*EXERCISE PROMPT*: Only the lines from the one that contains "if (prefix_length other" through the last line of the records should appear, each printed exactly as it is.

*EXTRACTED INFORMATION*:
(** [mask_bits]: the array of [NumBytes] bytes and the number of bits to keep. *)
Definition mask_bits (l : bytes) (bits_to_keep : nat) : bytes :=
  let bytes_to_keep := (bits_to_keep / 8)%nat in
  if (length l <=? bytes_to_keep)%nat then l
  else
    let byte_cutoff := (bits_to_keep mod 8)%nat in
    let kept := take bytes_to_keep l in
    if (byte_cutoff =? 0)%nat then kept ++ replicate (length l - bytes_to_keep) 0
    else kept ++ (List.nth bytes_to_keep l 0 .& List.nth byte_cutoff mask_tbl 0)
              :: replicate (length l - bytes_to_keep - 1) 0.

(** [operator&=], [operator|=] and [operator^=] of byte addresses. *)
Definition addr_and (x y : bytes) : bytes := zip_with Z.land x y.
Definition addr_or (x y : bytes) : bytes := zip_with Z.lor x y.
Definition addr_xor (x y : bytes) : bytes := zip_with Z.lxor x y.

(** [network_address]: the address and a netmask that starts as zeros. *)
Definition netmask (num_bytes prefix_length : nat) : bytes :=
  let n := Nat.min prefix_length (num_bytes * 8) in
  let bytes_to_keep := (n / 8)%nat in
  let remainder := (n mod 8)%nat in
  let full := replicate bytes_to_keep 0xFF ++ replicate (num_bytes - bytes_to_keep) 0 in
  if (remainder =? 0)%nat then full else <[bytes_to_keep := List.nth remainder mask_tbl 0]> full.

Definition network_address (x : bytes) (prefix_length : nat) : bytes :=
  addr_and x (netmask (length x) prefix_length).

(** [memcmp]: the sign of the first difference. *)
Fixpoint memcmp (x y : bytes) : Z :=
  match x, y with
  | a :: x', b :: y' => if a <? b then -1 else if b <? a then 1 else memcmp x' y'
  | _, _ => 0
  end.

(** ** Subnets *)

Record subnet := Subnet { address : bytes; prefix_length : nat }.

(** The constructor [(network_address, prefix_length)]. *)
Definition make_subnet (network_address : bytes) (n : nat) : subnet := Subnet (mask_bits network_address n) n.

Definition contains_addr (s : subnet) (addr : bytes) : bool :=
  memcmp (address s) (network_address addr (prefix_length s)) =? 0.

Definition contains_subnet (s other : subnet) : bool :=
  if (prefix_length other <? prefix_length s)%nat then false
  else if (prefix_length s =? prefix_length other)%nat then memcmp (address s) (address other) =? 0
  else memcmp (address s) (network_address (address other) (prefix_length s)) =? 0.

*EXERCISE ANSWER*:
  if (prefix_length other <? prefix_length s)%nat then false
  else if (prefix_length s =? prefix_length other)%nat then memcmp (address s) (address other) =? 0
  else memcmp (address s) (network_address (address other) (prefix_length s)) =? 0.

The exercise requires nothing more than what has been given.